Endorsement – an amendment to an insurance policy that extends, removes or changes the nature of the insurance coverage.

Excess – the portion of a claim that a policyholder agrees to pay; the insurer will pay the rest of the claim above the value of the excess.

Exposure – the risk of possible loss arising. Insurers will try to mitigate exposure by discouraging risky behaviour.


First notice of loss (FNOL) – the moment at which a policyholder informs their insurer that they have cause to make a claim.


Hazard – a factor that increases the chance of loss arising. For example, a staircase without a handrail may increase the risk of a personal injury claim, so the lack of a handrail would be a hazard for an insurer.

Health insurance – a line of insurance that insures consumers in the event that they need medication or medical treatment.

Holiday insurance – a line of insurance that insures holidaymakers and travellers against loss, disruption, injury or unforeseen expenses arising from their journey.


Inception – the date insurance cover begins.

Indemnity – the act of compensating somebody else for damage or loss that you cause them.

Insurance – a financial product that covers you against possible loss or damage in return for regular payments called premiums.

Insurtech – a company that provides a technological innovation for the insurance industry. This could involve back-end architecture or a front-end application that consumers can use.


Liability – a line of insurance that covers a policyholder for the cost of compensation arising from their own negligence or error.

Life insurance – a line of insurance that pays a policyholder’s family an agreed sum if they die before the policy expires.

Lines – different categorisations, or types, of insurance


Maturity – when a policy reaches a time limit agreed when it was first taken out.

Mitigation – the process of taking steps to reduce the chance of loss or damage arising.

Moratorium – a temporary suspension of insurance cover in relation to a specific risk.

Mutual – an insurance company that is fully owned by its customers.


Negligence – failure to take proper care when undertaking an activity, which then causes loss or damage to arise.


P&C insurance – a line of insurance that covers property and casualty.

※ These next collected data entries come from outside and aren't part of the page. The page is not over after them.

(* ===== verification/Bus.v ===== *)
(** * The message bus ([bus/message_bus.py], [bus/cursor_store.py], [bus/db_maintenance.py])

    The append-only [events] log, each agent's read cursor over it, the rebuild of undecided
    proposals on resume, and the retention passes that bound both the log and the task table.  [seq]
    is AUTOINCREMENT: it is drawn from [sqlite_sequence] and never reused, whatever was deleted. *)

From stdpp Require Import base list strings gmap fin_maps sets sorting numbers pretty.
From Stdlib Require Import ZArith Lia Ascii.
From Stdlib Require String.
From S2P Require Import Prelude PyFloat PyVal PyTime Store Lanes Tasks.

Definition TOPIC_ALLOWLIST : list string :=
  ["proposal"; "observation"; "event"; "decision"; "alert"; "delegated_result"; "request"; "response";
   "review_verdict"; "advice"; "strategy_change"].

Definition ROLE_SUBSCRIPTIONS : list (string * list string) :=
  [("orchestration", ["delegated_result"; "review_verdict"; "observation"; "event"; "decision"; "alert";
                      "advice"; "strategy_change"; "response"; "proposal"]);
   ("critic", ["proposal"; "review_verdict"; "advice"; "delegated_result"; "observation"])].

(** [Message.new]: a message the database has not numbered yet. *)
Definition new_message (e : env) (from to top : string) (pl : list (string * json)) (reply : option string)
    : message :=
  Message 0 (uuid4_hex e) from to top reply pl (now_iso e).

Definition with_seq (s : Z) (m : message) : message :=
  Message s (msg_id m) (from_agent m) (to_agent m) (topic m) (in_reply_to m) (payload m) (m_ts m).

Definition append_and_seq (m : message) : Io DB Z :=
  if decide (topic m ∈ TOPIC_ALLOWLIST) then
    transaction (
      db ← tx_get;
      if decide (msg_id m ∈ msg_id <$> events db) then tx_raise (IntegrityError "events.msg_id")
      else
        let s := (events_seq db + 1)%Z in
        _ ← tx_modify (with_events (λ evs, evs ++ [with_seq s m]) s);
        mret s)
  else io_raise (ValueError ("unknown topic: " +:+ repr_str (topic m))).

Definition record_observation (e : env) (source top : string) (pl : list (string * json)) : Io DB unit :=
  _ ← append_and_seq (new_message e source "*" top pl None);
  mret ().

(** ** Reading *)

(** [LIMIT n]: a negative limit is none. *)
Definition sql_limit {A} (n : Z) (l : list A) : list A := if (n <? 0)%Z then l else take (Z.to_nat n) l.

Peril – a cause of damage or injury such as fire, flood or storm.

Pet insurance – a line of insurance that covers the policyholder in the event that their pet requires medication, vaccination or surgery.

Premium – the amount of money paid by a policyholder to an insurer in return for cover.

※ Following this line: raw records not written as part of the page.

Lemma recorded_decision_replays_witness :
  ∃ ev evidence facts, replay_next_phase measured_prelude = Ok (Some (PHASE_FRAMEWORK_AGENT, "prelude_done", ev)) ∧
    dget "predicate_inputs" evidence = Some (PDict facts) ∧
    replay_next_phase facts = Ok (Some (PHASE_FRAMEWORK_AGENT, "prelude_done", evidence)).
Proof.
  eexists.
  destruct (@recorded_decision_replays binary64 b64_float measured_prelude PHASE_PRELUDE PHASE_FRAMEWORK_AGENT "prelude_done" _
              EmptyString (f_of_Z 1000) 0 eq_refl eq_refl ltac:(vm_compute; reflexivity))
    as (evidence & facts & _ & H1 & H2 & _).
  exists evidence, facts. split; [vm_compute; reflexivity|]. split; [exact H1|exact H2].
Defined.


Lemma target_reached_goes_to_sweep_witness :
  ∃ ev, replay_next_phase (frozen PHASE_KERNEL_AGENT [("global", PDict [("target_reached_at", PStr "now")])])
    = Ok (Some (PHASE_SWEEP, "target_reached", ev)).
Proof.
  apply (@target_reached_goes_to_sweep binary64 b64_float
           (frozen PHASE_KERNEL_AGENT [("global", PDict [("target_reached_at", PStr "now")])]) [("target_reached_at", PStr "now")] PHASE_KERNEL_AGENT eq_refl
           ltac:(find_in) ltac:(eexists; split; [reflexivity|done]) eq_refl ltac:(discriminate)).
Defined.

Lemma work_starts_anchored_witness :
  ∃ ev baseline tput, replay_next_phase measured_prelude = Ok (Some (PHASE_FRAMEWORK_AGENT, "prelude_done", ev)) ∧
    get_float "tput" baseline = Ok (Some tput) ∧ fpos tput = true.
Proof.
  eexists.
  destruct (@work_starts_anchored binary64 b64_float b64_float_order measured_prelude PHASE_PRELUDE PHASE_FRAMEWORK_AGENT "prelude_done" _ eq_refl
              ltac:(find_in) ltac:(vm_compute; reflexivity)
              ltac:(rewrite !not_elem_of_cons; split_and!; [discriminate|discriminate|apply not_elem_of_nil])
              ltac:(discriminate))
    as (baseline & tput & _ & H1 & H2 & _).
  exists baseline, tput. split; [vm_compute; reflexivity|]. split; [exact H1|exact H2].
Defined.

Lemma prelude_budget_close_is_idle_witness :
  ∃ ev pending, replay_next_phase spent_prelude = Ok (Some (PHASE_CLOSE, "prelude_budget_exhausted", ev)) ∧
    get_dict "pending_work" spent_prelude = Ok pending ∧ get_bool "prelude_work_in_flight" pending = false.
Proof.
  eexists.
  destruct (@prelude_budget_close_is_idle binary64 b64_float spent_prelude "prelude_budget_exhausted" _ eq_refl
              ltac:(eexists; split; [reflexivity|done]) ltac:(vm_compute; reflexivity) ltac:(find_in))
    as (baseline & pending & _ & H1 & H2 & _).
  exists pending. split; [vm_compute; reflexivity|]. split; [exact H1|exact H2].
Defined.
Lemma threshold_decays_witness :
  (0 <= 0 <= 4)%Z ∧ decaying_keep_threshold_pct (F := Q) 4 false <= decaying_keep_threshold_pct 0 false.
Proof. split; [lia|]. apply (threshold_decays 0 4); lia. Defined.

Lemma elapsed_is_sum_of_legs_witness :
  elapsed_sec_of no_iso (run_leg (run_leg sample_clock (1000, [1010; 1100])) (5000, [5060])) 5100
    == 600 + legs_seconds [(1000, [1010; 1100])] + (5100 - 5000).
Proof.
  apply (elapsed_is_sum_of_legs no_iso sample_clock [(1000, [1010; 1100])] 5000 [5060] 5100).
  - discriminate.
  - constructor; [|constructor]. split; [reflexivity|]. split; [discriminate|]. split; [discriminate|exact I].
  - split; [reflexivity|]. split; [discriminate|exact I].
  - discriminate.
  - reflexivity.
Defined.


Lemma redistribution_conserves_witness :
  sum_shares work_phases (redistribute_budget_pct (DEFAULT_PHASE_BUDGET_PCT (F := Q)) true false true) == 9 # 10.
Proof.
  etransitivity; [apply (redistribution_conserves (DEFAULT_PHASE_BUDGET_PCT (F := Q)) true false true)|].
  - intros p. unfold work_phases. rewrite !elem_of_cons, elem_of_nil.
    intros [->|[->|[->|[]]]]; vm_compute; discriminate.
  - vm_compute. discriminate.
  - by left.
  - vm_compute. reflexivity.
Defined.
(* ===== verification/PhaseState.v ===== *)
(** * Committing a phase decision ([phases/machine.py], [machine_state.py], [shared_state.py])

    The session state a transition writes: the phase and its clock, the history and lifecycle logs,
    the stop reason, the escalate hint, the macro-cycle counters and what a new cycle resets.
    [_commit_transition] is modelled up to the point where the state has been written; the save of
    the state file, the announcement on the bus and the entry hooks follow it and are not part of
    this state.  The clock readings of one commit, the focus planned for a cycle and the latest top
    bottleneck are arguments. *)

From stdpp Require Import base list strings sets.
From Stdlib Require Import ZArith Lia.
From Stdlib Require String.
From S2P Require Import Prelude PyFloat PyVal PhaseChain PhaseMachine PhaseClock.

(** ** State *)

(** What [reset_per_cycle_plateau_state] clears. *)
Record per_cycle (F : Type) := MkPerCycle {
  params_no_promote_streak : Z;
  framework_agent_phase_done : bool;
  framework_agent_discover_failures : Z;
  framework_agent_empty_discoveries : Z;
  rounds_since_last_specialist : list (string * Z);
  rounds_since_last_keep : list (string * Z);
  last_conc_sweep : pydict F;
  conc_sweep_granted_until_unix : F
}.
Arguments MkPerCycle {F} _ _ _ _ _ _ _ _.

Reinsurance – the process where insurers buy insurance for themselves, from reinsurance companies, to cover against the possibility of large losses.

Reserves – an amount of money set aside by insurers for unexpected expenses.


Specialty insurance – a line of insurance, usually for businesses, that covers unique or unusual activities not traditionally covered by other policies. Specialty insurance may include marine insurance, cyberattack insurance or insurance against identity theft.

Subrogation – a process where the insurer, acting on behalf of a policyholder who has suffered loss, pursues a third-party who has caused that loss for compensation.

Surety – someone that takes responsibility for another person’s debt or obligations.


Third party – in relation to auto insurance in particular, a person involved in a claim who is neither the policyholder nor the insurer.



Underinsured – a situation where a policyholder is insured for less than the value at risk.

Underwriter – a person who assesses risk on behalf of an insurer and assumes that risk in return for a fee.

Uninsurable – an event or situation which is not covered by any insurance policy because it is either inevitable, unstoppable or unlawful.


Vis major – otherwise known as an ‘act of God’ or ‘force majeure’, an event which could not have been foreseen or prevented such as an earthquake or volcanic eruption.